══ The records ══
Definition stubX : Externals :=
  mkExternals (fun _ => false) (fun s => s) stubQuery (fun _ => None)
    (fun _ => None) (fun _ => (false, "")) (fun _ => []) (fun _ => None)
    (fun _ => []) (fun _ => false) (fun _ => "0") (fun a => AsNumber a)
    (fun _ rd => Host (rdDNS rd))
    (fun d => match dA d with a :: _ => Some a | [] => Some "{}" end)
    (fun s => s) (fun s => s)
    (fun c => if c =? 0 then Some "NOERROR"
              else if c =? 3 then Some "NXDOMAIN" else None)
    (fun l => l) (fun ls => concat ls) stubDecode stubDecode (fun _ => false).

Definition stubOrder : RangeOrder := fun _ s => elements s.

(** Options with the given switches, everything else off. *)
Definition queryOptions (a aaaa axfr json : bool) (wildcard : string)
    (codes : gset Z) (filter : list string) : Options :=
  mkOptions a aaaa false false false false false false false false false
    wildcard 5 10 "hosts.txt" "" "" false json false false false false false
    axfr false false false codes false filter None.

(** AAAA requested together with wildcard filtering. *)
Definition wildcardAAAA : Options :=
  queryOptions false true false false "example.com" ∅ [].

(** A response-code allow-list holding NXDOMAIN only. *)
Definition rcodeOptions : Options :=
  mkOptions false false false false false false false false false false false
    "" 5 10 "hosts.txt" "" "" false false false false false false false
    false false false false {[3]} true [] None.

(** A resume cursor saved after one item. *)
Definition resumeCursor : ResumeCfg := mkResumeCfg 1 "a.test" "" 0.

Definition resumeRunner : Runner :=
  mkRunner
    (set_resumeCfg (queryOptions true false false false "" ∅ []) (Some resumeCursor))
    [TypeA]
    (<["a.test" := ""]> (<["b.test" := ""]> (<["dual.test" := ""]> ∅))) ∅.

(** A machine without standard input whose only file is [hosts.txt]. *)
Definition stubOS (lines : list string) : OS :=
  mkOS (fun p => String.eqb p "hosts.txt") false []
    (fun p => if String.eqb p "hosts.txt" then Some lines else None)
    (fun _ => Some []) None false (fun p => String.eqb p "-")
    (fun _ => false) (fun _ => false) (fun _ => None) (fun _ => None).

(** Two input lines: a host in mixed case between spaces, and a blank line. *)
Definition mixedLines : list string := [" Www.Example.COM "; "   "].

Definition plainRunner : Runner :=
  NewRunner (queryOptions false false false false "" ∅ []).

(** A Work Set after the first pass with a wildcard domain configured:
    [a] and [w] and the domain itself carry an A record, [b] was never
    resolved, [c] has an answer without A records; [w] and the domain are in
    the Wildcard Root Set. *)
Definition wildRunner : Runner :=
  mkRunner (fst (New (queryOptions true false false false "example.com" ∅ [])))
    (snd (New (queryOptions true false false false "example.com" ∅ [])))
    (<["a.example.com" := "192.0.2.1"]>
       (<["b.example.com" := ""]>
          (<["c.example.com" := "{}"]>
             (<["w.example.com" := "192.0.2.9"]>
                (<["example.com" := "192.0.2.9"]> ∅)))))
    {["w.example.com"; "example.com"]}.

(** A machine with neither the hosts file nor standard input. *)
Definition emptyOS : OS :=
  mkOS (fun _ => false) false [] (fun _ => None) (fun _ => Some []) None false
    (fun p => String.eqb p "-") (fun _ => false) (fun _ => false)
    (fun _ => None) (fun _ => None).

(** ** The rest of the runner *)

(** [SaveResumeConfig]: the record written to the resume file, the running
    position as [Index] and the running host as [ResumeFrom].  The two
    running fields are not part of the file.  Without a resume
    configuration the method dereferences a nil pointer ([None]). *)
Definition SaveResumeConfig (st : InputState) : option ResumeCfg :=
  match inResume st with
  | Some c => Some (mkResumeCfg (currentIndex c) (current c) "" 0)
  | None => None
  end.

(** The lines one pass of the loop body of [worker] sends. *)
Definition lines_of (out : Outcome) : list string :=
  match out with
  | Emitted lines => lines
  | _ => []
  end.

(** [runStream]: the workers fed by the stream input worker; [None] when
    the input worker panics. *)
Definition runStream `{SL : GoStringsLib} (X : Externals) (os : OS) (r : Runner)
    : option (list string) :=
  match InputWorkerStream os r with
  | NilScannerPanic => None
  | Streamed chan => Some (snd (worker X r chan))
  end.

(** A machine whose inline lists read as the two words [www] and [api]. *)
Definition wordOS : OS :=
  mkOS (fun _ => false) false [] (fun _ => None)
    (fun _ => Some ["www"; " api "]) None false (fun p => String.eqb p "-")
    (fun _ => false) (fun _ => false) (fun _ => None) (fun _ => None).

(** Options with an inline wordlist. *)
Definition wordlistOptions : Options :=
  mkOptions false false false false false false false false false false false
    "" 5 10 "hosts.txt" "" "www,api" false false false false false false false
    false false false false ∅ false [] None.

(** Options with both [-resp] and [-resp-only]. *)
Definition respOnlyOptions : Options :=
  mkOptions true false false false true false false false false false false
    "" 5 10 "hosts.txt" "" "" false false false false true true false
    false false false false ∅ false [] None.

(** Options with [-trace] and [-raw]. *)
Definition traceOptions : Options :=
  mkOptions true false false false false false false false false false false
    "" 5 10 "hosts.txt" "" "" false false true false false false true
    false false false false ∅ false [] None.

(** The stub resolver with a trace of two hops, the first of which still
    carries its wire message. *)
Definition traceX : Externals :=
  mkExternals (isURL stubX) (extractDomain stubX) (QueryMultiple stubX)
    (fun _ => Some [mkHop "" (Some "root"); mkHop "kept" None])
    (dnsAXFR stubX) (CdnCheck stubX) (Lookup stubX) (asnGetData stubX)
    (asnGetCIDR stubX) (IsIP stubX) (fmtInt stubX) (asnString stubX)
    (respJSON stubX) (dataJSON stubX) (Magenta stubX) (Green stubX)
    (RcodeToString stubX) (Dedupe stubX) (Merge stubX) (jsonUnmarshal stubX)
    (Unmarshal stubX) (IsWildcard stubX).

(** A hop that no longer carries its wire message. *)
Definition no_wire_message (h : Hop) : Prop := hopRawResp h = None.

(** * Theorems *)

(** ** Question types chosen by [New] *)

(** Membership in the list built by the chain of appends. *)
Lemma requestedTypes_spec (o : Options) (t : Z) :
  In t (requestedTypes o) <->
  (optA o = true /\ t = TypeA) \/ (optAAAA o = true /\ t = TypeAAAA) \/
  (optCNAME o = true /\ t = TypeCNAME) \/ (optPTR o = true /\ t = TypePTR) \/
  (optSOA o = true /\ t = TypeSOA) \/ (optANY o = true /\ t = TypeANY) \/
  (optTXT o = true /\ t = TypeTXT) \/ (optSRV o = true /\ t = TypeSRV) \/
  (optMX o = true /\ t = TypeMX) \/ (optNS o = true /\ t = TypeNS) \/
  (optCAA o = true /\ t = TypeCAA).
Proof.
  unfold requestedTypes.
  assert (step : forall b u q, In t (append_if b u q) <-> In t q \/ (b = true /\ t = u)).
  { intros b u q. destruct b; simpl.
    - rewrite in_app_iff. simpl. intuition congruence.
    - intuition congruence. }
  rewrite !step. simpl. tauto.
Qed.

Lemma requestedTypes_nil (o : Options) :
  requestedTypes o = [] <-> no_switch o = true.
Proof.
  split.
  - intros E. unfold no_switch.
    assert (none : forall t, ~ In t (requestedTypes o)) by (rewrite E; auto).
    setoid_rewrite requestedTypes_spec in none.
    destruct (optA o); [exfalso; eapply none; eauto |].
    destruct (optAAAA o); [exfalso; eapply none; eauto 12 |].
    destruct (optCNAME o); [exfalso; eapply none; eauto 12 |].
    destruct (optPTR o); [exfalso; eapply none; eauto 12 |].
    destruct (optSOA o); [exfalso; eapply none; eauto 12 |].
    destruct (optANY o); [exfalso; eapply none; eauto 12 |].
    destruct (optTXT o); [exfalso; eapply none; eauto 12 |].
    destruct (optSRV o); [exfalso; eapply none; eauto 12 |].
    destruct (optMX o); [exfalso; eapply none; eauto 12 |].
    destruct (optNS o); [exfalso; eapply none; eauto 14 |].
    destruct (optCAA o); [exfalso; eapply none; eauto 14 |].
    reflexivity.
  - unfold no_switch, requestedTypes. intros E.
    apply negb_true_iff in E. repeat (apply orb_false_iff in E; destruct E as [E ?]).
    repeat match goal with H : _ = false |- _ => rewrite H; clear H end.
    reflexivity.
Qed.

Lemma New_appends_A (o : Options) :
  no_switch o = true \/ WildcardDomain o <> "" ->
  QuestionTypes o = requestedTypes o ++ [TypeA].
Proof.
  intros H. unfold QuestionTypes, New.
  destruct H as [H | H].
  - apply requestedTypes_nil in H. rewrite H. reflexivity.
  - assert (nonempty (WildcardDomain o) = true) as ->.
    { unfold nonempty. apply negb_true_iff. apply String.eqb_neq. exact H. }
    rewrite orb_true_r. reflexivity.
Qed.

Lemma only_A_requested (o : Options) :
  (forall t, In t (requestedTypes o) -> t = TypeA) <-> no_other_switch o = true.
Proof.
  setoid_rewrite requestedTypes_spec. unfold no_other_switch. split.
  - intros H.
    destruct (optAAAA o); [specialize (H TypeAAAA); discriminate H; tauto |].
    destruct (optCNAME o); [specialize (H TypeCNAME); discriminate H; tauto |].
    destruct (optPTR o); [specialize (H TypePTR); discriminate H; tauto |].
    destruct (optSOA o); [specialize (H TypeSOA); discriminate H; tauto |].
    destruct (optANY o); [specialize (H TypeANY); discriminate H; tauto |].
    destruct (optTXT o); [specialize (H TypeTXT); discriminate H; tauto |].
    destruct (optSRV o); [specialize (H TypeSRV); discriminate H; tauto |].
    destruct (optMX o); [specialize (H TypeMX); discriminate H; tauto |].
    destruct (optNS o); [specialize (H TypeNS); discriminate H; tauto |].
    destruct (optCAA o); [specialize (H TypeCAA); discriminate H; tauto |].
    reflexivity.
  - intros E t. apply negb_true_iff in E.
    repeat (apply orb_false_iff in E; destruct E as [E ?]).
    intuition congruence.
Qed.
═══
## Task details:
Could you restate word for word the lines above, from the one that contains "None => None" through the one that contains "NilScannerPanic => None", and no others?

## Solved exercise:
  | None => None
  end.

(** The lines one pass of the loop body of [worker] sends. *)
Definition lines_of (out : Outcome) : list string :=
  match out with
  | Emitted lines => lines
  | _ => []
  end.

(** [runStream]: the workers fed by the stream input worker; [None] when
    the input worker panics. *)
Definition runStream `{SL : GoStringsLib} (X : Externals) (os : OS) (r : Runner)
    : option (list string) :=
  match InputWorkerStream os r with
  | NilScannerPanic => None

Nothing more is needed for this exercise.